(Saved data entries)
____________

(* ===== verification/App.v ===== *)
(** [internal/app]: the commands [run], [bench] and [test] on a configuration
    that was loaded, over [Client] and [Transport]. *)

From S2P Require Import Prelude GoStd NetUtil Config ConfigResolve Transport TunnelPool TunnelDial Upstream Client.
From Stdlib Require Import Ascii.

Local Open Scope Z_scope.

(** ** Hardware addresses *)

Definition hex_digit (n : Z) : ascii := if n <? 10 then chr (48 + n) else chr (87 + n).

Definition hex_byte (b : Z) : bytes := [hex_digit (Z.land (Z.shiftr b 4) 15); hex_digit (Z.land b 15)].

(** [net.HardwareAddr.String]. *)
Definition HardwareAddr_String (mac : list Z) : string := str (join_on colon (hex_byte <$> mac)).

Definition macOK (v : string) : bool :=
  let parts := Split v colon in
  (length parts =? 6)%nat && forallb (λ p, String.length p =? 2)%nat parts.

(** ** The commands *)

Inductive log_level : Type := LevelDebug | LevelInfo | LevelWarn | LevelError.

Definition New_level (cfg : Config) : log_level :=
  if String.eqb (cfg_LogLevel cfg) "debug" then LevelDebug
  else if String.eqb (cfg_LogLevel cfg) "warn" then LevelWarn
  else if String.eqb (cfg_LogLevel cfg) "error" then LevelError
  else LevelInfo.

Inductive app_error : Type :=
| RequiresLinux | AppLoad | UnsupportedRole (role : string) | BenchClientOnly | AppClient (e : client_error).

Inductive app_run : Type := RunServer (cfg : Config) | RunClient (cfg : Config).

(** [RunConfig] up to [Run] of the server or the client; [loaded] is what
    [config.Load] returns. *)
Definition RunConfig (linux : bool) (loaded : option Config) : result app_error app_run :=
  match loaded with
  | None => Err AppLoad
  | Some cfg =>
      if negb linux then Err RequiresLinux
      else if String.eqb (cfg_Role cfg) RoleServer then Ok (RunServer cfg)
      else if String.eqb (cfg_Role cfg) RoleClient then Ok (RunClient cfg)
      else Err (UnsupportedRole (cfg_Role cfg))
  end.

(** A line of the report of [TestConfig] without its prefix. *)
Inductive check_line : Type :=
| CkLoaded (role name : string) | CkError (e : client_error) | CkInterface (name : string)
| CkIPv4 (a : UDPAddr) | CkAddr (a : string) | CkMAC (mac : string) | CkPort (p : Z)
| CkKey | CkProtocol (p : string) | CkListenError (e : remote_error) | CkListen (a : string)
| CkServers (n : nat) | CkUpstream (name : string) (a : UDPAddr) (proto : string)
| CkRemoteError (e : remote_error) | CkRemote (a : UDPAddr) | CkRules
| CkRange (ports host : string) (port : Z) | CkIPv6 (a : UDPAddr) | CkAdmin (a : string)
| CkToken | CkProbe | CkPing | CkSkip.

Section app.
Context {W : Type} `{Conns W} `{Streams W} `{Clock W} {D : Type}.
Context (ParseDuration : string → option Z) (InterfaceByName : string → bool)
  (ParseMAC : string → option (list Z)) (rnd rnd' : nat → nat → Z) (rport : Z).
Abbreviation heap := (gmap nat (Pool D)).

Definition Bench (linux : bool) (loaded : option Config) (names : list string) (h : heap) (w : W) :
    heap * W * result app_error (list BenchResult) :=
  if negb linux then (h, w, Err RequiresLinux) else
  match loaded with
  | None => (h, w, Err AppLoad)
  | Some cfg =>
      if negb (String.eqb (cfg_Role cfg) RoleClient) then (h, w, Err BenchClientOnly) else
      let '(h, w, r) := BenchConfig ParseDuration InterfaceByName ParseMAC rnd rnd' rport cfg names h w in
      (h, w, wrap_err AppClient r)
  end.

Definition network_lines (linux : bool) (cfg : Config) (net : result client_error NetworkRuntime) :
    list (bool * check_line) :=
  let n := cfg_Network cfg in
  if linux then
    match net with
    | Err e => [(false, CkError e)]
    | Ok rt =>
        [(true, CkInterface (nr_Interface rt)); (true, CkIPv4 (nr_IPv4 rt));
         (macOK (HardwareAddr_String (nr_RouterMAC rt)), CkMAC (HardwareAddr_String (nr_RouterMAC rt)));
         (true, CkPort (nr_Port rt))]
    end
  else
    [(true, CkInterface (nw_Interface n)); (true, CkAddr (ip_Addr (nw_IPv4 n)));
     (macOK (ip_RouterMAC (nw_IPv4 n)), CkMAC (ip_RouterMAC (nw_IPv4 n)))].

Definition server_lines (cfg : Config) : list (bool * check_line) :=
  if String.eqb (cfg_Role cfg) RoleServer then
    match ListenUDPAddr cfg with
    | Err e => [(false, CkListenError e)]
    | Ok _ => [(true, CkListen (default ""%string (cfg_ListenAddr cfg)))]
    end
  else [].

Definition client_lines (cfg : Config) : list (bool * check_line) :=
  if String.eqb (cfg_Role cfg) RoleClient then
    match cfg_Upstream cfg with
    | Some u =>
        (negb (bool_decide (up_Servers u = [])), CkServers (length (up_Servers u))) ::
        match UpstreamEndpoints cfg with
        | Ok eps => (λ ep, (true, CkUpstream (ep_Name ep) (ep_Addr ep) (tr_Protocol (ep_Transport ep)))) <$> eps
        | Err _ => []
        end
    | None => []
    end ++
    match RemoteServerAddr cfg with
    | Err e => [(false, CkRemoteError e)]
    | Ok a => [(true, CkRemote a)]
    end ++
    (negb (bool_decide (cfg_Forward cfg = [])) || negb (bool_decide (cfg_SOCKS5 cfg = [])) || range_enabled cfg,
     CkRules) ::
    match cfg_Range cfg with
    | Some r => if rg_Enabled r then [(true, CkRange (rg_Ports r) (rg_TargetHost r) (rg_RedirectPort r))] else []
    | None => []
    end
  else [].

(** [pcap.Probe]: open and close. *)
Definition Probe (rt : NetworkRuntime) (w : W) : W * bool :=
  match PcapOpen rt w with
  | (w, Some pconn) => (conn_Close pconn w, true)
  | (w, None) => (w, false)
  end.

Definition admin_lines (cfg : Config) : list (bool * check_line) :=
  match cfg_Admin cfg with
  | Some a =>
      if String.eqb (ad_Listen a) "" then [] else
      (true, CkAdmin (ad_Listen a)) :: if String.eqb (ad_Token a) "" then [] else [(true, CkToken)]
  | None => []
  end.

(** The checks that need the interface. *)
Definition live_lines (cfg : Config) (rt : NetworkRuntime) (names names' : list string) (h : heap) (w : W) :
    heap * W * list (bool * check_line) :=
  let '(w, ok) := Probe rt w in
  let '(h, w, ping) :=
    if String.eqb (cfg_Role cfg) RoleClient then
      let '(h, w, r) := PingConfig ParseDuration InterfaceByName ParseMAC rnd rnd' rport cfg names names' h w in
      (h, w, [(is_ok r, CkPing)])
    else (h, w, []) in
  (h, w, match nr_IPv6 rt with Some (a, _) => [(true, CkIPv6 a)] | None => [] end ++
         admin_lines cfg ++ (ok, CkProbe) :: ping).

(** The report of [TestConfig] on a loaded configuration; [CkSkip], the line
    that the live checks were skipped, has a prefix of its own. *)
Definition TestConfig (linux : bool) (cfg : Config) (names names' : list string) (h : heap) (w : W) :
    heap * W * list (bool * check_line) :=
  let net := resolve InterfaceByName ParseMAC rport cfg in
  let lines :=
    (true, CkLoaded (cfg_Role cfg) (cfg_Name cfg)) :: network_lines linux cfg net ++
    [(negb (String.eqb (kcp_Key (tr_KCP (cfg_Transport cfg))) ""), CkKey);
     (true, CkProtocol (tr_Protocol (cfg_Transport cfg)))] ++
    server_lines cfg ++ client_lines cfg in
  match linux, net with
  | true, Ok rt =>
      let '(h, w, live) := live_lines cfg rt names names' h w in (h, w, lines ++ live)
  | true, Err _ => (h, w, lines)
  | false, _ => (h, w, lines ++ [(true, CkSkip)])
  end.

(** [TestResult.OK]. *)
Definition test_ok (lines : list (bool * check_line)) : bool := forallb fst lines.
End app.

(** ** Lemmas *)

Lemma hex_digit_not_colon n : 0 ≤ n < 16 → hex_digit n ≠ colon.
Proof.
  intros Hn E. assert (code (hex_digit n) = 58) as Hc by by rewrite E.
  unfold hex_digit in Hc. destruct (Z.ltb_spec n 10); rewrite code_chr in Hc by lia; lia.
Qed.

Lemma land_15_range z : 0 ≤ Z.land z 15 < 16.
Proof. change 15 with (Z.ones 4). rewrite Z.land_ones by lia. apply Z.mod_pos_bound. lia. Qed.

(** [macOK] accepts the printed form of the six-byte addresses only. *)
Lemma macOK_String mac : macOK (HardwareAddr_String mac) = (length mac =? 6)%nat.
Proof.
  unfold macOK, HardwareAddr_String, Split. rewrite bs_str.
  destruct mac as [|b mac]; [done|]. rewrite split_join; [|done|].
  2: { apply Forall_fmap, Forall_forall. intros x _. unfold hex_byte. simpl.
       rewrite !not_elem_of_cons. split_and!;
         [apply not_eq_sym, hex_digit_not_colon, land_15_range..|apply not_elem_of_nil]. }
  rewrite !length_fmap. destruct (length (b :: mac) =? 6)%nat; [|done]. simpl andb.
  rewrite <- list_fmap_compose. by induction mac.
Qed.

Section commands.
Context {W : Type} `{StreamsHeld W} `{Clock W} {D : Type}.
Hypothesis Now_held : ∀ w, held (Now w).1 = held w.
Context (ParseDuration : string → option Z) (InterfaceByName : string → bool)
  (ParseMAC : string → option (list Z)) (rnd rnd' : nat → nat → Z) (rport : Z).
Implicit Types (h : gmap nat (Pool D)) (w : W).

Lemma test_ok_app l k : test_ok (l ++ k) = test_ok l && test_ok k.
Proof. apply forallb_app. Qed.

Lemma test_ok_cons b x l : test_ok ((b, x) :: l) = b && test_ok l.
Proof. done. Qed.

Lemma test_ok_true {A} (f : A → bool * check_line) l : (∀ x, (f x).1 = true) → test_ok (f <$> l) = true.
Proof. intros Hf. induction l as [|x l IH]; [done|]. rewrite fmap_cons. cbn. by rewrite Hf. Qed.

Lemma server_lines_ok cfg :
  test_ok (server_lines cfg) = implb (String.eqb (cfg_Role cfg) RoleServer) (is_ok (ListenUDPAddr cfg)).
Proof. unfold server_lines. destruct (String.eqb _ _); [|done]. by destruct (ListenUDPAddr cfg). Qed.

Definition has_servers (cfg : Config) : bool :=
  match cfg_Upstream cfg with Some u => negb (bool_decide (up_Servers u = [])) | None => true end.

____________

*WORK REQUEST:* Which lines belong in the answer? Exactly those from the first line of the entries through the line holding "CkListen (a : string)", inclusive, copied unchanged.

*EXERCISE ANSWER:*
(* ===== verification/App.v ===== *)
(** [internal/app]: the commands [run], [bench] and [test] on a configuration
    that was loaded, over [Client] and [Transport]. *)

From S2P Require Import Prelude GoStd NetUtil Config ConfigResolve Transport TunnelPool TunnelDial Upstream Client.
From Stdlib Require Import Ascii.

Local Open Scope Z_scope.

(** ** Hardware addresses *)

Definition hex_digit (n : Z) : ascii := if n <? 10 then chr (48 + n) else chr (87 + n).

Definition hex_byte (b : Z) : bytes := [hex_digit (Z.land (Z.shiftr b 4) 15); hex_digit (Z.land b 15)].

(** [net.HardwareAddr.String]. *)
Definition HardwareAddr_String (mac : list Z) : string := str (join_on colon (hex_byte <$> mac)).

Definition macOK (v : string) : bool :=
  let parts := Split v colon in
  (length parts =? 6)%nat && forallb (λ p, String.length p =? 2)%nat parts.

(** ** The commands *)

Inductive log_level : Type := LevelDebug | LevelInfo | LevelWarn | LevelError.

Definition New_level (cfg : Config) : log_level :=
  if String.eqb (cfg_LogLevel cfg) "debug" then LevelDebug
  else if String.eqb (cfg_LogLevel cfg) "warn" then LevelWarn
  else if String.eqb (cfg_LogLevel cfg) "error" then LevelError
  else LevelInfo.

Inductive app_error : Type :=
| RequiresLinux | AppLoad | UnsupportedRole (role : string) | BenchClientOnly | AppClient (e : client_error).

Inductive app_run : Type := RunServer (cfg : Config) | RunClient (cfg : Config).

(** [RunConfig] up to [Run] of the server or the client; [loaded] is what
    [config.Load] returns. *)
Definition RunConfig (linux : bool) (loaded : option Config) : result app_error app_run :=
  match loaded with
  | None => Err AppLoad
  | Some cfg =>
      if negb linux then Err RequiresLinux
      else if String.eqb (cfg_Role cfg) RoleServer then Ok (RunServer cfg)
      else if String.eqb (cfg_Role cfg) RoleClient then Ok (RunClient cfg)
      else Err (UnsupportedRole (cfg_Role cfg))
  end.

(** A line of the report of [TestConfig] without its prefix. *)
Inductive check_line : Type :=
| CkLoaded (role name : string) | CkError (e : client_error) | CkInterface (name : string)
| CkIPv4 (a : UDPAddr) | CkAddr (a : string) | CkMAC (mac : string) | CkPort (p : Z)
| CkKey | CkProtocol (p : string) | CkListenError (e : remote_error) | CkListen (a : string)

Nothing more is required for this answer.